Companies should implement clickwrap agreements whenever feasible to maximize the likelihood of being able to enforce online terms and arbitration provisions if the need arises.

However, for a variety of reasons, companies may opt to implement a different method for obtaining assent that does not involve an affirmative act on the part of the user. These types of agreements have many names — such as browsewrap, hybridwrap, hybrid scrollwrap and sign-in-wrap, to name a few — all of which involve posting the terms of use on a webpage via a hyperlink.

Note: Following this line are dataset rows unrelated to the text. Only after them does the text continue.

(** C2 (amended).  When [onMountError] fires while the torch is on, the
    torch is switched off and the camera is Errored; from then on, whatever
    events follow (a fresh [onCameraReady] included), the camera stays
    Errored and no press changes the torch flag. *)
Theorem camera_error_rejects_every_later_toggle
        (currentState : AppState.Status) (es0 : list Event)
        (error_message : option string) :
  flashlightOn (run (initialize currentState) es0) = true ->
  flashlightOn (after_camera_error currentState es0 error_message []) = false
  /\ readiness (after_camera_error currentState es0 error_message []) = Errored
  /\ forall (es : list Event) (r : Settled),
      readiness (after_camera_error currentState es0 error_message es) = Errored
      /\ flashlightOn
           (toggle_call r (after_camera_error currentState es0 error_message es))
         = flashlightOn (after_camera_error currentState es0 error_message es).
Proof.
  intros _. split; [| split].
  - apply step_camera_error.
  - apply readiness_Errored. apply step_camera_error.
  - intros es r.
    destruct (after_camera_error_facts currentState es0 error_message es)
      as [(_ & H1 & _) Ha].
    split; [now apply readiness_Errored |].
    now apply toggle_call_without_camera.
Qed.

(** C4.  When the app leaves the foreground (the previous lifecycle state
    is active and the next one matches background or inactive), the
    listener itself leaves the torch flag and its ref off, before any
    render or effect runs, and the flag is off once the event is processed. *)
Theorem leaving_foreground_switches_torch_off
        (currentState : AppState.Status) (es : list Event)
        (nextState : AppState.Status) :
  appStateRef (run (initialize currentState) es) = AppState.active ->
  match_inactive_or_background nextState = true ->
  flashlightOn
    (handle (AppStateChange nextState) (run (initialize currentState) es)) = false
  /\ torchStateRef
    (handle (AppStateChange nextState) (run (initialize currentState) es)) = false
  /\ flashlightOn
    (step (run (initialize currentState) es) (AppStateChange nextState)) = false.
Proof.
  intros Hprev Hnext.
  pose proof (run_consistent _ es (initialize_consistent currentState)) as Hc.
  destruct (handle_leaving_active _ nextState Hc Hprev Hnext) as [Hoff Href].
  repeat split; try assumption.
  unfold step. now apply commit_off.
Qed.

(** C5.  On a supported platform, with the permission granted and the
    camera ready, a press flips the torch flag and clears the message.
    The flag starts off, and an event that finds it off leaves it on only
    if it runs the end of [toggleFlashlight]. *)
Theorem toggle_flips_and_only_toggle_switches_on (s : State) :
  isMobile = true -> permission s = granted -> readiness s = Ready ->
  flashlightOn (step s Toggle) = negb (flashlightOn s)
  /\ message (step s Toggle) = None
  /\ (forall currentState, flashlightOn (initialize currentState) = false)
  /\ (forall (s' : State) (e : Event),
        flashlightOn s' = false -> flashlightOn (step s' e) = true ->
        toggle_path s' e = true).
Proof.
  intros Hm Hp Hr. rewrite (step_toggle_ready s Hm Hp Hr).
  split; [reflexivity |]. split; [reflexivity |]. split.
  - intro currentState. unfold initialize, mount_effects, first_render.
    destruct isMobile; reflexivity.
  - apply step_turns_on.
Qed.

(** C6.  From a state with the permission granted and the camera ready on
    a supported platform, two presses in a row bring the torch flag back
    to its value and leave the message null. *)
Theorem toggle_twice_restores_flag (s : State) :
  isMobile = true -> permission s = granted -> readiness s = Ready ->
  flashlightOn (run s [Toggle; Toggle]) = flashlightOn s
  /\ message (run s [Toggle; Toggle]) = None.
Proof.
  intros Hm Hp Hr. simpl. rewrite (step_toggle_ready s Hm Hp Hr).
  rewrite step_toggle_ready; simpl; try assumption.
  split; [apply negb_involutive | reflexivity].
Qed.

(** C7.  While the camera is still starting (permission granted, camera
    available, supported platform), any number of presses leaves the
    torch flag as it was; one press or more leave exactly the state
    before them with the still-starting message set. *)
Theorem toggle_while_starting_changes_message_only (s : State) (n : nat) :
  isMobile = true -> permission s = granted -> readiness s = NotReady ->
  flashlightOn (run s (repeat Toggle n)) = flashlightOn s
  /\ run s (repeat Toggle (S n)) = setMessage (Some still_starting) s.
Proof.
  intros Hm Hp Hr. split.
  - destruct n as [| n]; [reflexivity |].
    now rewrite (repeat_toggle_starting n s Hm Hp Hr).
  - now apply repeat_toggle_starting.
Qed.

(** C8.  The status text is the text of the first rule that applies, the
    rules taken in the order: unsupported platform, unknown permission,
    denied permission, camera failed, camera starting, otherwise ON or
    OFF after the torch flag. *)
Theorem statusText_is_first_match (s : State) :
  first_match status_rules s = Some (statusText s).
Proof.
  unfold first_match, status_rules, statusText, readiness.
  destruct isMobile, (permission s), (cameraAvailable s), (cameraReady s);
    reflexivity.
Qed.

(** C9.  With the listener registered, a lifecycle change to active
    suspends exactly one permission query and no request.  When that query
    is fulfilled the permission becomes granted or denied after its
    status, nothing is asked again and the message is kept; when it is
    rejected every cell is as before. *)
Theorem foreground_requery (s u : State) (i : nat)
        (response : Camera.PermissionResponse) :
  subscription s = true ->
  nth_error (pending u) i = Some foreground_query ->
  pending (step s (AppStateChange AppState.active))
  = (pending s ++ [foreground_query])%list
  /\ permission (step u (Settle i (fulfilled response)))
     = (if Camera.is_granted response then granted else denied)
  /\ pending (step u (Settle i (fulfilled response))) = remove_nth i (pending u)
  /\ message (step u (Settle i (fulfilled response))) = message u
  /\ alerts (step u (Settle i (fulfilled response))) = alerts u
  /\ step u (Settle i rejected) = set_pending (remove_nth i (pending u)) u.
Proof.
  intros Hs Hu. unfold step.
  repeat match goal with
  | |- context [commit ?p (handle (Settle i (fulfilled response)) u)] =>
      destruct (commit_frame p (handle (Settle i (fulfilled response)) u))
        as (-> & _ & -> & _ & _ & _ & _ & -> & ->)
  | |- context [commit ?p (handle (AppStateChange AppState.active) s)] =>
      destruct (commit_frame p (handle (AppStateChange AppState.active) s))
        as (_ & _ & _ & _ & _ & _ & _ & -> & _)
  end.
  simpl. rewrite Hs, Hu. simpl.
  repeat split.
  - unfold onAppStateChange, suspend. simpl.
    destruct (_ && _); [destruct (torchStateRef s) |]; reflexivity.
  - apply commit_same_deps; reflexivity.
Qed.

(** C10 (amended).  Once [onMountError] has fired, whatever events follow,
    the availability flag stays false, a press never changes the torch
    flag, and it ends with one alert: Camera unavailable when the
    permission is granted or the press obtains it, Permission needed when
    it is not, Not supported off Android and iOS. *)
Theorem unavailable_camera_refuses_every_press
        (currentState : AppState.Status) (es0 : list Event)
        (error_message : option string) (es : list Event) (r : Settled) :
  cameraAvailable (after_camera_error currentState es0 error_message es) = false
  /\ cameraAvailable
       (step (after_camera_error currentState es0 error_message es) CameraReady)
     = false
  /\ flashlightOn
       (toggle_call r (after_camera_error currentState es0 error_message es))
     = flashlightOn (after_camera_error currentState es0 error_message es)
  /\ alerts (toggle_call r (after_camera_error currentState es0 error_message es))
     = (alerts (after_camera_error currentState es0 error_message es)
        ++ [refusal_notice r
              (after_camera_error currentState es0 error_message es)])%list.
Proof.
  destruct (after_camera_error_facts currentState es0 error_message es)
    as [(_ & H1 & _) Ha].
  split; [exact Ha |].
  split; [now apply step_cameraAvailable |].
  now apply toggle_call_without_camera.
Qed.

Companies should keep in mind the following rules of thumb when crafting and designing online terms of use, including those containing an arbitration provision, that do not involve an affirmative act for demonstrating assent:

  • The terms of use should be presented directly and conspicuously to put users on clear and unmistakable notice of the terms and that clicking on a button or taking some other type of action will signify their assent to those terms.
  • The page itself should be designed to be as visually simple as possible and in a manner that places maximum focus on the notice of the terms of use, the hyperlinked terms themselves, and the mechanism for manifesting assent.
  • The page should be free of any type of clutter — such as extraneous content or intervening buttons between the mechanism for manifesting assent and the hyperlinked terms — which may distract the user or otherwise give the impression that the hyperlinked text is irrelevant, thus preventing users from being put on inquiry notice.
  • The page should incorporate prominent, pronounced and explicit notice language that introduces the terms to the user — i.e., “By creating an account, you agree to the terms and conditions” — and explicitly informs the user that continued use of the site will act as manifestation of his or her intent to be bound by the terms.
  • The hyperlink to the terms of use should be emphasized and made so discernible and evident — in terms of size, proximity and color — that no reasonable person could have any chance of missing the hyperlinked terms.
  • Each piece of information on the page should be visually separated and distinct — such as through the effective use of white space, contrasting colors and bold and nonbold fonts — which serve to aid the user in clearly understanding that, by moving forward with the mechanism for manifesting assent, he or she is agreeing to be bound by the company’s terms.
  • The notice and hyperlinked terms should appear on the same screen as the mechanism for manifesting assent — known as temporal coupling — to inform the users of the connection between the notice, hyperlink and contractual terms to which they are agreeing.
  • Lastly, the notice and hyperlink should be placed directly adjacent to the mechanism for manifesting assent — known as spatial coupling — to provide further notice of the relationship between the terms and the action the user is taking.


With biometric privacy litigation continuing to proliferate with no end in sight, the effective use of online terms of use and arbitration provisions is more important than ever. Significantly, however, many courts remain skeptical of arbitration clauses contained in online consumer terms-of-use agreements.

As such, companies that collect and use biometric data and also maintain consumer-facing websites or mobile apps should give careful consideration to how their terms of use are presented to online users to ensure the ability to compel arbitration of BIPA class action litigation and similar biometric privacy disputes if the need ever arises.